Work request> Write out the listing again, exactly as it appears below.

►

(** * HiCExplorer: Capture Hi-C aggregation and differential testing

    A shallow embedding of the aggregation and statistical-testing core of
    [hicexplorer/chicAggregateStatistic.py] and
    [hicexplorer/chicDifferentialTest.py]:

    - [Py]: the fragment of Python the two files rely on (exceptions, list
      indexing with negative indices, slices, [sorted], [int()], [float()]);
    - [Intervals]: the query interface of the [intervaltree] package;
    - [Aggregate]: [filter_scores_target_list] over an explicit object store,
      since the function overwrites records of its argument in place;
    - [Dispatch]: the fan-out / polling loop both tools share;
    - [DiffTest]: [chisquare_test] and [fisher_exact_test];
    - [Store]: the two HDF5 writers over a path-indexed model of an h5py file.

    Python floats are IEEE binary64 numbers, modelled by Rocq's primitive
    floats. *)

From Stdlib Require Import String Ascii.
From Stdlib Require Import ZArith List Bool Lia Floats Permutation.
From Stdlib Require Sorted.
Import ListNotations.
Local Open Scope Z_scope.

(* ================================================================== *)
(** * Python fragment *)

Module Py.

Inductive exn : Type :=
| IndexError
| KeyError
| ValueError
| TypeError
| OverflowError
| ZeroDivisionError
| Exception (msg : string).

(** A computation either returns a value or raises. *)
Inductive result (A : Type) : Type :=
| Ok (a : A)
| Raise (e : exn).
Arguments Ok {A} a.
Arguments Raise {A} e.

Definition bind {A B} (m : result A) (k : A -> result B) : result B :=
  match m with
  | Ok a => k a
  | Raise e => Raise e
  end.

Declare Scope py_scope.
Delimit Scope py_scope with py.
Notation "x <- m ;; k" := (bind m (fun x => k))
  (at level 61, m at next level, right associativity) : py_scope.
Notation "' pat <- m ;; k" := (bind m (fun x => match x with pat => k end))
  (at level 61, pat pattern, m at next level, right associativity) : py_scope.

(** Values stored in the fields of a record line. *)
Inductive value : Type :=
| VStr (s : string)
| VInt (z : Z)
| VFloat (x : float).

(** A record line: the list of its fields. *)
Definition record : Type := list value.

(** ** Lists *)

(** Position designated by index [i] in a list of length [n]; a negative
    index counts from the end. *)
Definition position (n : nat) (i : Z) : option nat :=
  let j := if i <? 0 then Z.of_nat n + i else i in
  if (0 <=? j) && (j <? Z.of_nat n) then Some (Z.to_nat j) else None.

(** [l[i]] *)
Definition getitem {A} (l : list A) (i : Z) : result A :=
  match position (length l) i with
  | Some j => match nth_error l j with
              | Some x => Ok x
              | None => Raise IndexError
              end
  | None => Raise IndexError
  end.

Fixpoint replace_nth {A} (l : list A) (j : nat) (x : A) : list A :=
  match l, j with
  | [], _ => []
  | _ :: t, O => x :: t
  | y :: t, S j' => y :: replace_nth t j' x
  end.

(** [l[i] = x] *)
Definition setitem {A} (l : list A) (i : Z) (x : A) : result (list A) :=
  match position (length l) i with
  | Some j => Ok (replace_nth l j x)
  | None => Raise IndexError
  end.

(** Bound of a slice, clipped to the list. *)
Definition slice_bound (n : nat) (i : Z) : nat :=
  if i <? 0 then Z.to_nat (Z.max 0 (Z.of_nat n + i))
  else Z.to_nat (Z.min i (Z.of_nat n)).

(** [l[a:b]] *)
Definition slice {A} (l : list A) (a b : Z) : list A :=
  let a' := slice_bound (length l) a in
  let b' := slice_bound (length l) b in
  firstn (b' - a') (skipn a' l).

(** [l[a:]] *)
Definition slice_from {A} (l : list A) (a : Z) : list A :=
  skipn (slice_bound (length l) a) l.

(** [l[-1]] and [l[0]] are [getitem l (-1)] and [getitem l 0]. *)

(** ** [sorted] *)

Section Sorted.
Context {A : Type} (ltb : A -> A -> bool).

(** Stable insertion: [x] goes before the first element that is not
    smaller than it. *)
Fixpoint insert (x : A) (l : list A) : list A :=
  match l with
  | [] => [x]
  | y :: t => if ltb y x then y :: insert x t else x :: y :: t
  end.

Definition sorted (l : list A) : list A := fold_right insert [] l.
End Sorted.

(** ** Numeric conversions *)

Definition float_of_Z (z : Z) : float :=
  SF2Prim (binary_normalize prec emax z 0 false).

Section Conversions.
(** Parsing of numerals held in strings is the interpreter's. *)
Variable int_of_str : string -> option Z.
Variable float_of_str : string -> option float.

(** [int(v)] *)
Definition py_int (v : value) : result Z :=
  match v with
  | VInt z => Ok z
  | VFloat x =>
      match Prim2SF x with
      | S754_zero _ => Ok 0
      | S754_finite s m e =>
          let a := Z.shiftl (Z.pos m) e in
          Ok (if s then - a else a)
      | S754_infinity _ => Raise OverflowError
      | S754_nan => Raise ValueError
      end
  | VStr s =>
      match int_of_str s with
      | Some z => Ok z
      | None => Raise ValueError
      end
  end.

(** [float(v)] *)
Definition py_float (v : value) : result float :=
  match v with
  | VFloat x => Ok x
  | VInt z =>
      let x := float_of_Z z in
      if is_infinity x then Raise OverflowError else Ok x
  | VStr s =>
      match float_of_str s with
      | Some x => Ok x
      | None => Raise ValueError
      end
  end.
End Conversions.

(** [list(map(f, l))] for an [f] that may raise. *)
Fixpoint map_result {A B} (f : A -> result B) (l : list A) : result (list B) :=
  match l with
  | [] => Ok []
  | x :: t =>
      (y <- f x ;; ys <- map_result f t ;; Ok (y :: ys))%py
  end.

End Py.

Import Py.
Local Open Scope py_scope.

(* ================================================================== *)
(** * Interval index

    The [intervaltree] package: an [Interval] is the named tuple
    [(begin, end, data)], ordered and compared on these three components;
    a tree is a set of intervals, and [tree[b:e]] is the set of stored
    intervals that overlap the half-open range. *)

Module Intervals.
(** * Ledger and order engine of the SMM panel backend

    A shallow embedding of [backend/server.py]: the pydantic models, the
    MongoDB collections the handlers read and write, and the handlers
    themselves, written as coroutines that suspend at every [await].

    - [Binary64]: Python's [float] (IEEE 754 binary64, round to nearest even)
      on top of the Standard Library's executable [SpecFloat] model.
    - [Mongo]: the collection primitives the handlers call.
    - the models [User], [Service], [Order], [OrderCreate], [Transaction].
    - [coro]: coroutines over storage calls, with a serial run and an
      interleaved run (one storage call per scheduling step).
    - the handlers, named as in the source, and every route of the server.
    - [Seed]: the seeding script [backend/seed_data.py]. *)

From Stdlib Require Import ZArith List String Ascii Bool Lia QArith.
From Stdlib Require Import SpecFloat DecimalString Sorted Permutation.
Import ListNotations.
Local Open Scope string_scope.
Local Open Scope Z_scope.

(** ** Python floats *)

Module Binary64.

Definition prec : Z := 53.
Definition emax : Z := 1024.

Definition float : Type := spec_float.

Definition add : float -> float -> float := SFadd prec emax.
Definition mul : float -> float -> float := SFmul prec emax.
Definition div : float -> float -> float := SFdiv prec emax.
Definition neg : float -> float := SFopp.
Definition ltb : float -> float -> bool := SFltb.
Definition leb : float -> float -> bool := SFleb.

Definition zero : float := S754_zero false.
Definition nan : float := S754_nan.
Definition inf : float := S754_infinity false.

Definition is_nan (x : float) : bool :=
  match x with S754_nan => true | _ => false end.

Definition is_inf (x : float) : bool :=
  match x with S754_infinity _ => true | _ => false end.

Definition is_finite (x : float) : bool :=
  match x with S754_zero _ | S754_finite _ _ _ => true | _ => false end.

(** The values a binary64 cell can hold: canonical mantissa, exponent in
    range. *)
Definition valid (x : float) : bool := valid_binary prec emax x.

◄

Result for this task>
(** * HiCExplorer: Capture Hi-C aggregation and differential testing

    A shallow embedding of the aggregation and statistical-testing core of
    [hicexplorer/chicAggregateStatistic.py] and
    [hicexplorer/chicDifferentialTest.py]:

    - [Py]: the fragment of Python the two files rely on (exceptions, list
      indexing with negative indices, slices, [sorted], [int()], [float()]);
    - [Intervals]: the query interface of the [intervaltree] package;
    - [Aggregate]: [filter_scores_target_list] over an explicit object store,
      since the function overwrites records of its argument in place;
    - [Dispatch]: the fan-out / polling loop both tools share;
    - [DiffTest]: [chisquare_test] and [fisher_exact_test];
    - [Store]: the two HDF5 writers over a path-indexed model of an h5py file.

    Python floats are IEEE binary64 numbers, modelled by Rocq's primitive
    floats. *)

From Stdlib Require Import String Ascii.
From Stdlib Require Import ZArith List Bool Lia Floats Permutation.
From Stdlib Require Sorted.
Import ListNotations.
Local Open Scope Z_scope.

(* ================================================================== *)
(** * Python fragment *)

Module Py.

Inductive exn : Type :=
| IndexError
| KeyError
| ValueError
| TypeError
| OverflowError
| ZeroDivisionError
| Exception (msg : string).

(** A computation either returns a value or raises. *)
Inductive result (A : Type) : Type :=
| Ok (a : A)
| Raise (e : exn).
Arguments Ok {A} a.
Arguments Raise {A} e.

Definition bind {A B} (m : result A) (k : A -> result B) : result B :=
  match m with
  | Ok a => k a
  | Raise e => Raise e
  end.

Declare Scope py_scope.
Delimit Scope py_scope with py.
Notation "x <- m ;; k" := (bind m (fun x => k))
  (at level 61, m at next level, right associativity) : py_scope.
Notation "' pat <- m ;; k" := (bind m (fun x => match x with pat => k end))
  (at level 61, pat pattern, m at next level, right associativity) : py_scope.

(** Values stored in the fields of a record line. *)
Inductive value : Type :=
| VStr (s : string)
| VInt (z : Z)
| VFloat (x : float).

(** A record line: the list of its fields. *)
Definition record : Type := list value.

(** ** Lists *)

(** Position designated by index [i] in a list of length [n]; a negative
    index counts from the end. *)
Definition position (n : nat) (i : Z) : option nat :=
  let j := if i <? 0 then Z.of_nat n + i else i in
  if (0 <=? j) && (j <? Z.of_nat n) then Some (Z.to_nat j) else None.

(** [l[i]] *)
Definition getitem {A} (l : list A) (i : Z) : result A :=
  match position (length l) i with
  | Some j => match nth_error l j with
              | Some x => Ok x
              | None => Raise IndexError
              end
  | None => Raise IndexError
  end.

Fixpoint replace_nth {A} (l : list A) (j : nat) (x : A) : list A :=
  match l, j with
  | [], _ => []
  | _ :: t, O => x :: t
  | y :: t, S j' => y :: replace_nth t j' x
  end.

(** [l[i] = x] *)
Definition setitem {A} (l : list A) (i : Z) (x : A) : result (list A) :=
  match position (length l) i with
  | Some j => Ok (replace_nth l j x)
  | None => Raise IndexError
  end.

(** Bound of a slice, clipped to the list. *)
Definition slice_bound (n : nat) (i : Z) : nat :=
  if i <? 0 then Z.to_nat (Z.max 0 (Z.of_nat n + i))
  else Z.to_nat (Z.min i (Z.of_nat n)).

(** [l[a:b]] *)
Definition slice {A} (l : list A) (a b : Z) : list A :=
  let a' := slice_bound (length l) a in
  let b' := slice_bound (length l) b in
  firstn (b' - a') (skipn a' l).

(** [l[a:]] *)
Definition slice_from {A} (l : list A) (a : Z) : list A :=
  skipn (slice_bound (length l) a) l.

(** [l[-1]] and [l[0]] are [getitem l (-1)] and [getitem l 0]. *)

(** ** [sorted] *)

Section Sorted.
Context {A : Type} (ltb : A -> A -> bool).

(** Stable insertion: [x] goes before the first element that is not
    smaller than it. *)
Fixpoint insert (x : A) (l : list A) : list A :=
  match l with
  | [] => [x]
  | y :: t => if ltb y x then y :: insert x t else x :: y :: t
  end.

Definition sorted (l : list A) : list A := fold_right insert [] l.
End Sorted.

(** ** Numeric conversions *)

Definition float_of_Z (z : Z) : float :=
  SF2Prim (binary_normalize prec emax z 0 false).

Section Conversions.
(** Parsing of numerals held in strings is the interpreter's. *)
Variable int_of_str : string -> option Z.
Variable float_of_str : string -> option float.

(** [int(v)] *)
Definition py_int (v : value) : result Z :=
  match v with
  | VInt z => Ok z
  | VFloat x =>
      match Prim2SF x with
      | S754_zero _ => Ok 0
      | S754_finite s m e =>
          let a := Z.shiftl (Z.pos m) e in
          Ok (if s then - a else a)
      | S754_infinity _ => Raise OverflowError
      | S754_nan => Raise ValueError
      end
  | VStr s =>
      match int_of_str s with
      | Some z => Ok z
      | None => Raise ValueError
      end
  end.

(** [float(v)] *)
Definition py_float (v : value) : result float :=
  match v with
  | VFloat x => Ok x
  | VInt z =>
      let x := float_of_Z z in
      if is_infinity x then Raise OverflowError else Ok x
  | VStr s =>
      match float_of_str s with
      | Some x => Ok x
      | None => Raise ValueError
      end
  end.
End Conversions.

(** [list(map(f, l))] for an [f] that may raise. *)
Fixpoint map_result {A B} (f : A -> result B) (l : list A) : result (list B) :=
  match l with
  | [] => Ok []
  | x :: t =>
      (y <- f x ;; ys <- map_result f t ;; Ok (y :: ys))%py
  end.

End Py.

Import Py.
Local Open Scope py_scope.

(* ================================================================== *)
(** * Interval index

    The [intervaltree] package: an [Interval] is the named tuple
    [(begin, end, data)], ordered and compared on these three components;
    a tree is a set of intervals, and [tree[b:e]] is the set of stored
    intervals that overlap the half-open range. *)

Module Intervals.
(** * Ledger and order engine of the SMM panel backend

    A shallow embedding of [backend/server.py]: the pydantic models, the
    MongoDB collections the handlers read and write, and the handlers
    themselves, written as coroutines that suspend at every [await].

    - [Binary64]: Python's [float] (IEEE 754 binary64, round to nearest even)
      on top of the Standard Library's executable [SpecFloat] model.
    - [Mongo]: the collection primitives the handlers call.
    - the models [User], [Service], [Order], [OrderCreate], [Transaction].
    - [coro]: coroutines over storage calls, with a serial run and an
      interleaved run (one storage call per scheduling step).
    - the handlers, named as in the source, and every route of the server.
    - [Seed]: the seeding script [backend/seed_data.py]. *)

From Stdlib Require Import ZArith List String Ascii Bool Lia QArith.
From Stdlib Require Import SpecFloat DecimalString Sorted Permutation.
Import ListNotations.
Local Open Scope string_scope.
Local Open Scope Z_scope.

(** ** Python floats *)

Module Binary64.

Definition prec : Z := 53.
Definition emax : Z := 1024.

Definition float : Type := spec_float.

Definition add : float -> float -> float := SFadd prec emax.
Definition mul : float -> float -> float := SFmul prec emax.
Definition div : float -> float -> float := SFdiv prec emax.
Definition neg : float -> float := SFopp.
Definition ltb : float -> float -> bool := SFltb.
Definition leb : float -> float -> bool := SFleb.

Definition zero : float := S754_zero false.
Definition nan : float := S754_nan.
Definition inf : float := S754_infinity false.

Definition is_nan (x : float) : bool :=
  match x with S754_nan => true | _ => false end.

Definition is_inf (x : float) : bool :=
  match x with S754_infinity _ => true | _ => false end.

Definition is_finite (x : float) : bool :=
  match x with S754_zero _ | S754_finite _ _ _ => true | _ => false end.

(** The values a binary64 cell can hold: canonical mantissa, exponent in
    range. *)
Definition valid (x : float) : bool := valid_binary prec emax x.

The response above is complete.